=== Section Start ===

(* ===== verification/Logger.v ===== *)
(** * Appenders, loggers and their manager ([server_frame/log.h], [log.cc])

    Loggers and appenders are shared by pointer: both live in heaps, lists of
    objects whose indices are the pointers.  Every operation here runs under the
    lock of its object, so it is one step. *)
From stdpp Require Import list gmap strings.
From S2P Require Import Prelude Strings CLib LogFormatter LogPattern.

(** ** Data *)

(** An [ofstream]: the position it writes at, or [None] after a failed [open]. *)
Definition ofstream : Type := option nat.

Inductive target :=
  | StdoutLogAppender
  | FileLogAppender (filename : bytes) (fileout : ofstream) (last_time : Z).

Record LogAppender := mkAppender {
  target_ : target; a_level : Level; has_formatter : bool; a_formatter : option LogFormatter }.

(** The name is fixed at construction; [root] points to the main logger. *)
Record Logger := mkLogger {
  l_name : bytes; l_level : Level; appenders_ : list nat; l_formatter : option LogFormatter; l_root : option nat }.

(** [loggers_] and [root_] of the [LoggerManager], the two heaps, the files and
    the standard output. *)
Record World := mkWorld {
  loggers_ : gmap bytes nat; root_ : nat;
  loggers : list Logger; appenders : list LogAppender; files : gmap bytes bytes; stdout : bytes }.

Definition set_loggers (f : list Logger → list Logger) (w : World) : World :=
  mkWorld (loggers_ w) (root_ w) (f (loggers w)) (appenders w) (files w) (stdout w).
Definition set_appenders (f : list LogAppender → list LogAppender) (w : World) : World :=
  mkWorld (loggers_ w) (root_ w) (loggers w) (f (appenders w)) (files w) (stdout w).
Definition set_files (f : gmap bytes bytes → gmap bytes bytes) (w : World) : World :=
  mkWorld (loggers_ w) (root_ w) (loggers w) (appenders w) (f (files w)) (stdout w).
Definition set_map (f : gmap bytes nat → gmap bytes nat) (w : World) : World :=
  mkWorld (f (loggers_ w)) (root_ w) (loggers w) (appenders w) (files w) (stdout w).

(** Reading and updating an object through its pointer. *)
Definition logger_at (l : nat) : M World Logger := λ w, deref (loggers w !! l) w.
Definition appender_at (a : nat) : M World LogAppender := λ w, deref (appenders w !! a) w.
Definition put_logger (l : nat) (x : Logger) : M World unit := modify (set_loggers <[l := x]>).
Definition put_appender (a : nat) (x : LogAppender) : M World unit := modify (set_appenders <[a := x]>).
Definition print (s : bytes) : M World unit :=
  modify (λ w, mkWorld (loggers_ w) (root_ w) (loggers w) (appenders w) (files w) (stdout w ++ s)).

Definition new_logger (x : Logger) : M World nat := λ w, Ret (length (loggers w)) (set_loggers (λ h, h ++ [x]) w).
Definition new_appender (x : LogAppender) : M World nat :=
  λ w, Ret (length (appenders w)) (set_appenders (λ h, h ++ [x]) w).

Definition set_l_level (v : Level) (x : Logger) : Logger := mkLogger (l_name x) v (appenders_ x) (l_formatter x) (l_root x).
Definition set_l_appenders (v : list nat) (x : Logger) : Logger := mkLogger (l_name x) (l_level x) v (l_formatter x) (l_root x).
Definition set_l_formatter (v : option LogFormatter) (x : Logger) : Logger :=
  mkLogger (l_name x) (l_level x) (appenders_ x) v (l_root x).
Definition set_a_formatter (v : option LogFormatter) (x : LogAppender) : LogAppender :=
  mkAppender (target_ x) (a_level x) (has_formatter x) v.

(** ** Files *)

Section log.
(** Which files can be opened for writing, and [localtime_r] with [strftime]. *)
Context (can_open : bytes → bool) (strftime : bytes → Z → option bytes).

(** [std::ofstream::open] and the constructor, mode [out]: the file is created, or
    emptied when it exists. *)
Definition ofstream_open (name : bytes) : M World ofstream :=
  if can_open name then modify (set_files <[name := []]>);; mret (Some 0) else mret None.

(** Writing at a position; a gap is filled with NULs. *)
Definition write_at (pos : nat) (d old : bytes) : bytes :=
  take pos (old ++ replicate (pos - length old) (byte.of_Z 0)) ++ d ++ drop (pos + length d) old.

(** [FileLogAppender::ReOpen]: the stream it leaves, and what it returns. *)
Definition ReOpen (filename : bytes) (fileout : ofstream) : M World (ofstream * bool) :=
  fileout ← ofstream_open filename;
  mret (fileout, bool_decide (fileout = None)).

Definition FileLogAppender_new (filename : bytes) : M World nat :=
  fileout ← ofstream_open filename;
  new_appender (mkAppender (FileLogAppender filename fileout 0) kDebug false None).
Definition StdoutLogAppender_new : M World nat := new_appender (mkAppender StdoutLogAppender kDebug false None).

(** ** Appenders *)

Definition LogAppender_SetFormatter (a : nat) (val : option LogFormatter) : M World unit :=
  x ← appender_at a;
  match val with
  | Some _ => put_appender a (mkAppender (target_ x) (a_level x) true val)
  | None => put_appender a (mkAppender (target_ x) (a_level x) false (a_formatter x))
  end.
Definition LogAppender_GetFormatter (a : nat) : M World (option LogFormatter) := a_formatter <$> appender_at a.
Definition LogAppender_SetLevel (a : nat) (val : Level) : M World unit :=
  x ← appender_at a; put_appender a (mkAppender (target_ x) val (has_formatter x) (a_formatter x)).

Definition StdoutLogAppender_Log (x : LogAppender) (level : Level) (e : LogEvent) : M World unit :=
  f ← deref (a_formatter x);
  out ← Format_items strftime (items_ f) level e;
  print out.

(** Writing to a stream: nothing is written to one that failed. *)
Definition stream_write (filename : bytes) (fileout : ofstream) (d : bytes) : M World ofstream :=
  match fileout with
  | Some pos =>
      modify (set_files (λ fs, <[filename := write_at pos d (default [] (fs !! filename))]> fs));;
      mret (Some (pos + length d))
  | None => mret None
  end.

Definition FileLogAppender_Log (a : nat) (x : LogAppender) (filename : bytes) (fileout : ofstream) (last_time : Z)
    (level : Level) (e : LogEvent) : M World unit :=
  let now := time_ e in
  '(fileout, last_time) ←
    (if (u64 (last_time + 3) <=? now)%Z then '(fileout, _) ← ReOpen filename fileout; mret (fileout, now)
     else mret (fileout, last_time));
  f ← deref (a_formatter x);
  out ← Format_items strftime (items_ f) level e;
  fileout ← stream_write filename fileout out;
  put_appender a (mkAppender (FileLogAppender filename fileout last_time) (a_level x) (has_formatter x) (a_formatter x));;
  if bool_decide (fileout = None) then print (bs "error" ++ newline) else mret tt.

(** The virtual [LogAppender::Log]. *)
Definition LogAppender_Log (a : nat) (level : Level) (e : LogEvent) : M World unit :=
  x ← appender_at a;
  if level_ge level (a_level x) then
    match target_ x with
    | StdoutLogAppender => StdoutLogAppender_Log x level e
    | FileLogAppender filename fileout last_time => FileLogAppender_Log a x filename fileout last_time level e
    end
  else mret tt.

(** ** Loggers *)

(** [new LogFormatter(val)]; the fuel of [Init] always suffices. *)
Definition make_formatter (val : bytes) : M World LogFormatter :=
  match LogFormatter_new val with
  | Some (f, out) => print out;; mret f
  | None => λ _, NoFuel
  end.

Definition Logger_new (name : bytes) : M World nat :=
  f ← make_formatter default_pattern;
  new_logger (mkLogger name kDebug [] (Some f) None).

Fixpoint log_each (l : list nat) (level : Level) (e : LogEvent) : M World unit :=
  match l with
  | [] => mret tt
  | a :: l => LogAppender_Log a level e;; log_each l level e
  end.

(** [Logger::Log], the fuel being for the way to the main logger. *)
Fixpoint Logger_Log (fuel : nat) (l : nat) (level : Level) (e : LogEvent) : M World unit :=
  match fuel with
  | O => λ _, NoFuel
  | S fuel =>
    x ← logger_at l;
    if level_ge level (l_level x) then
      if bool_decide (appenders_ x ≠ []) then log_each (appenders_ x) level e
      else match l_root x with Some r => Logger_Log fuel r level e | None => mret tt end
    else mret tt
  end.

Definition Log (l : nat) (level : Level) (e : LogEvent) : M World unit := Logger_Log 2 l level e.
Definition Logger_Debug (l : nat) (e : LogEvent) : M World unit := Log l kDebug e.
Definition Logger_Info (l : nat) (e : LogEvent) : M World unit := Log l kInfo e.
Definition Logger_Warn (l : nat) (e : LogEvent) : M World unit := Log l kWarn e.
Definition Logger_Error (l : nat) (e : LogEvent) : M World unit := Log l kError e.
Definition Logger_Fatal (l : nat) (e : LogEvent) : M World unit := Log l kFatal e.

(** The destructor [LogEventWrap::~LogEventWrap]. *)
Definition LogEventWrap_end (e : LogEvent) : M World unit := Log (logger_ e) (level_ e) e.

(** The macro [YGW_LOG_LEVEL]: the event belongs to the logger and has its level;
    the rest of [ev] is what the place of the call and the message give. *)
Definition event_for (l : nat) (name : bytes) (level : Level) (ev : LogEvent) : LogEvent :=
  mkEvent (filename_ ev) (line_ ev) (elapse_ ev) (thread_id_ ev) (fiber_id_ ev) (time_ ev) (thread_name_ ev)
    (string_stream_ ev) l name level.
Definition YGW_LOG_LEVEL (l : nat) (level : Level) (ev : LogEvent) : M World unit :=
  x ← logger_at l;
  if level_ge level (l_level x) then LogEventWrap_end (event_for l (l_name x) level ev) else mret tt.

Definition Logger_SetLevel (l : nat) (val : Level) : M World unit := x ← logger_at l; put_logger l (set_l_level val x).
Definition Logger_GetFormatter (l : nat) : M World (option LogFormatter) := l_formatter <$> logger_at l.

(** The loop of [Logger::SetFormatter] over the appenders. *)
Fixpoint give_formatter (l : list nat) (val : option LogFormatter) : M World unit :=
  match l with
  | [] => mret tt
  | a :: l =>
      x ← appender_at a;
      (if has_formatter x then mret tt else put_appender a (set_a_formatter val x));;
      give_formatter l val
  end.
Definition Logger_SetFormatter (l : nat) (val : option LogFormatter) : M World unit :=
  x ← logger_at l;
  put_logger l (set_l_formatter val x);;
  give_formatter (appenders_ x) val.

Definition Logger_SetFormatter_text (l : nat) (val : bytes) : M World unit :=
  f ← make_formatter val;
  x ← logger_at l;
  if is_error_ f then
    print (bs "Logger setFormatter name=" ++ l_name x ++ bs " value=" ++ val ++ bs " invalid formatter" ++ newline)
  else Logger_SetFormatter l (Some f).

Definition Logger_AddAppender (l a : nat) : M World unit :=
  x ← logger_at l;
  f ← LogAppender_GetFormatter a;
  y ← appender_at a;
  (if bool_decide (f = None) then put_appender a (set_a_formatter (l_formatter x) y) else mret tt);;
  put_logger l (set_l_appenders (appenders_ x ++ [a]) x).

(** The first pointer to [a] leaves the list. *)
Fixpoint erase_first (a : nat) (l : list nat) : list nat :=
  match l with [] => [] | b :: l => if bool_decide (b = a) then l else b :: erase_first a l end.
Definition Logger_DelAppender (l a : nat) : M World unit :=
  x ← logger_at l; put_logger l (set_l_appenders (erase_first a (appenders_ x)) x).
Definition Logger_ClearAppenders (l : nat) : M World unit := x ← logger_at l; put_logger l (set_l_appenders [] x).

(** ** The manager *)

Definition no_world : World := mkWorld ∅ 0 [] [] ∅ [].

(** The constructor, from a process without loggers. *)
Definition LoggerManager_new (fs : gmap bytes bytes) : result World unit :=
  (r ← Logger_new (bs "root");
   a ← StdoutLogAppender_new;
   Logger_AddAppender r a;;
   x ← logger_at r;
   modify (λ w, mkWorld (<[l_name x := r]> (loggers_ w)) r (loggers w) (appenders w) (files w) (stdout w)))
  (mkWorld ∅ 0 [] [] fs []).

(** The second half of [GetLogger]: a new logger under its name. *)
Definition create_logger (name : bytes) (root : nat) : M World nat :=
  l ← Logger_new name;
  x ← logger_at l;
  put_logger l (mkLogger (l_name x) (l_level x) (appenders_ x) (l_formatter x) (Some root));;
  modify (set_map <[name := l]>);;
  mret l.
Definition GetLogger (name : bytes) : M World nat := λ w,
  match loggers_ w !! name with
  | Some l => Ret l w
  | None => create_logger name (root_ w) w
  end.
Definition GetRoot : M World nat := λ w, Ret (root_ w) w.
End log.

=== Section End ===

▶ **Task directions**
The listing above holds a line with "Definition set_a_formatter (v" and a line with "Definition LogAppender_GetFormatter (a". Print the stretch from the first through the second, exactly and alone.

▶ **Your response**
Definition set_a_formatter (v : option LogFormatter) (x : LogAppender) : LogAppender :=
  mkAppender (target_ x) (a_level x) (has_formatter x) v.

(** ** Files *)

Section log.
(** Which files can be opened for writing, and [localtime_r] with [strftime]. *)
Context (can_open : bytes → bool) (strftime : bytes → Z → option bytes).

(** [std::ofstream::open] and the constructor, mode [out]: the file is created, or
    emptied when it exists. *)
Definition ofstream_open (name : bytes) : M World ofstream :=
  if can_open name then modify (set_files <[name := []]>);; mret (Some 0) else mret None.

(** Writing at a position; a gap is filled with NULs. *)
Definition write_at (pos : nat) (d old : bytes) : bytes :=
  take pos (old ++ replicate (pos - length old) (byte.of_Z 0)) ++ d ++ drop (pos + length d) old.

(** [FileLogAppender::ReOpen]: the stream it leaves, and what it returns. *)
Definition ReOpen (filename : bytes) (fileout : ofstream) : M World (ofstream * bool) :=
  fileout ← ofstream_open filename;
  mret (fileout, bool_decide (fileout = None)).

Definition FileLogAppender_new (filename : bytes) : M World nat :=
  fileout ← ofstream_open filename;
  new_appender (mkAppender (FileLogAppender filename fileout 0) kDebug false None).
Definition StdoutLogAppender_new : M World nat := new_appender (mkAppender StdoutLogAppender kDebug false None).

(** ** Appenders *)

Definition LogAppender_SetFormatter (a : nat) (val : option LogFormatter) : M World unit :=
  x ← appender_at a;
  match val with
  | Some _ => put_appender a (mkAppender (target_ x) (a_level x) true val)
  | None => put_appender a (mkAppender (target_ x) (a_level x) false (a_formatter x))
  end.
Definition LogAppender_GetFormatter (a : nat) : M World (option LogFormatter) := a_formatter <$> appender_at a.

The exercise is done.